Среди местных радикалов никто не мог сравниться с Поливановым, и Володя тотчас избрал Поливанова кумиром, образцом для подражания. Застенчиво, исподтишка любовался его смуглым, «испанским лицом, глазами серны», ладной фигуркой, порывистой и горделивой, как у старинных романических пажей.

Впрочем, не одного лишь молоденького, наклонного к восторгам прапорщика покорял Поливанов. Немало горожан, далеких от революционности, втихомолку гордились земляком. Еще гимназистом он поразил всех мгновенной сменой школьного ранца на партизанскую котомку. В те годы часто и горячо толковали о балканских братьях славянах, изнывавших под игом полумесяца. Поливанов ринулся в Сербию, к повстанцам, выказал храбрость, нанюхался пороха. Рассказывали – и то была сущая правда, – как он, будучи в столице в дни процесса Веры Засулич, участвовал в жестокой уличной схватке с жандармерией. Очутившись в Москве именно в тот день, когда охотнорядцы избивали студентов, Поливанов примчался на помощь коллегам. Шквал арестов, налетевший с чисто русским размахом, не обошел и Саратова. Лучшие друзья Поливанова оказались в остроге. Саратов для него обезлюдел, как погост. И Поливанов решил вызволить заключенных…

Прапорщик рассеянно следил, как пароход хлопотливо борол стрежень, как с трубы нехотя сползал набекрень малахай темного дыма.
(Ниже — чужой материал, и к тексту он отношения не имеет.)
Lemma empty_selection_served_by_mover_witness :
  moveFiles (Scripted.remote (Scripted.script [])) 8
    {| mv_owner := "alice"; mv_repo := "site"; mv_files := [];
       mv_destination := "c"; mv_branch := None |}
    SameParent.session Scripted.start
  = (Ret {| status := 200; body := BMoved 0 0 [] |}, Scripted.start, [])
  /\ deleteItems (Scripted.remote (Scripted.script []))
       {| dl_owner := "alice"; dl_repo := "site"; dl_branch := None;
          dl_items := [] |}
       None Scripted.start
     = (Ret {| status := 400; body := BInvalidInput |}, Scripted.start, []).
Proof.
  refine (@empty_selection_served_by_mover
            _ (Scripted.remote (Scripted.script [])) 8
            {| mv_owner := "alice"; mv_repo := "site"; mv_files := [];
               mv_destination := "c"; mv_branch := None |}
            SameParent.session _ Scripted.start
            {| dl_owner := "alice"; dl_repo := "site"; dl_branch := None;
               dl_items := [] |}
            None eq_refl _ eq_refl eq_refl eq_refl eq_refl).
  discriminate.
Defined.
(** C1, as stated, fails with [syncRevisions]: the filter is applied to the
    rows of the feed, not to the bodies the refresh brings back. Here the
    feed was read with Alice at the local revision [1-a]; by the time of the
    refresh a pull has written her revision [2-a-pull], which the oracle
    reports as pulled; the returned batch holds Alice's record with that
    body. *)
Lemma pulled_revision_returned_by_refresh :
  exists batch w' r,
    getChangesSinceLastPushSequence "rxdbreplicationgraphql" sample_oracle
      pull_racing_collection 3 "endpoint" "last_pulled_rev" 10 true empty_world
      = (Returned batch, w') /\
    r ∈ results batch /\
    change_row 5 "alice" "2-a-pull" "age" (JNum 31) ∈ pulled_later_feed /\
    sample_oracle "endpoint"
      (get_field (row_doc (change_row 5 "alice" "2-a-pull" "age" (JNum 31))) "_rev")
      = true /\
    row_id r = row_id (change_row 5 "alice" "2-a-pull" "age" (JNum 31)) /\
    row_doc r = pouchSwapIdToPrimary "name"
                  (row_doc (change_row 5 "alice" "2-a-pull" "age" (JNum 31))) /\
    get_field (row_doc r) "_rev" = JStr "2-a-pull" /\
    sample_oracle "endpoint" (get_field (row_doc r) "_rev") = true.
Proof.
  eexists _, _,
    {| row_id := "alice"; row_seq := None; row_deleted := JUndefined;
       row_doc := pouchSwapIdToPrimary "name"
                    (row_doc (change_row 5 "alice" "2-a-pull" "age" (JNum 31))) |}.
  split; [vm_compute; reflexivity |].
  split; [apply list_elem_of_here |].
  split; [do 2 apply list_elem_of_further; apply list_elem_of_here |].
  repeat split; vm_compute; reflexivity.
Qed.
Волга дремала, на дальнем берегу млела хлебная слобода, пароход, одолевая течение, держал к слободе, к Покровской пристани.

Володе захотелось перенестись туда, где нет острогов и надзирателей, конных стражников в пудовых сапогах, нет конспиративных сборищ, нелегальных кличек. Совсем иная жизнь вообразилась бедному прапорщику. Струящаяся, как этот нагретый воздух, и чтобы было фортепьяно, как у них дома, на Песках. И чтоб рядом была Томилова. Володя «давно и безнадежно» (ему нравилось меланхолическое: «давно и безнадежно») любил Томилову, очаровательную, как ему казалось, вдовую полковницу.

Но при мысли о Томиловой прапорщик, краснея, признал, что отпраздновал труса. Не только не обнажил сабли, как обещал Поливанову, но даже и голоса, офицерского командного голоса не подал, чтобы прекратить избиение. Он стал уверять себя, что ничем бы не помог, что Поливанов был прав, отговаривая от какого-либо вмешательства, и что ему, прапорщику Дегаеву, еще предстоит многое. У него ж на руках связи с военными, как бывало у брата Сергея. И не с одними сослуживцами-артиллеристами, но и с пехотинцами. Нет, нет, то была вовсе не трусость, а скорее благоразумие, присутствие духа, столь необходимые революционеру.

Володя почти успокоился, но все же ощущал стыд, как оскомину, как привкус. И ему не хотелось видеть Томилову. Он вспомнил о дежурстве и не посетовал на тяготы военной службы. Правду сказать – обрадовался дежурству как избавлению.

2

Ужасное происшествие долго занимало горожан. Мнения и симпатии разделились. Многие совершенно не одобряли Поливанова: убил надзирателя, отца шестерых деток. В пользу сирот собирали пожертвования, толкуя при этом о бессердечии нигилистов. В то же время немалое число хулителей признавало необыкновенное мужество неизвестного, исполнившего роль кучера. Находили, что он повторил питерского студента Гриневицкого, метальщика бомбы на Екатерининском канале: Райко, изувеченный стражниками, отказался отвечать на вопросы жандармов и умер, не открыв своего имени. Поливанов и Новицкий лежали в тюремной больнице. Несмотря на строгий запрет, доктор и санитары передавали горожанам, что заключенные оправляются от побоев. Говорили, что отец Поливанова, помещик, обезумел от горя, а губернатор Зубов впал в жестокую хандру. Над губернатором посмеивались: этого родственника Поливанова ждут крупные неприятности.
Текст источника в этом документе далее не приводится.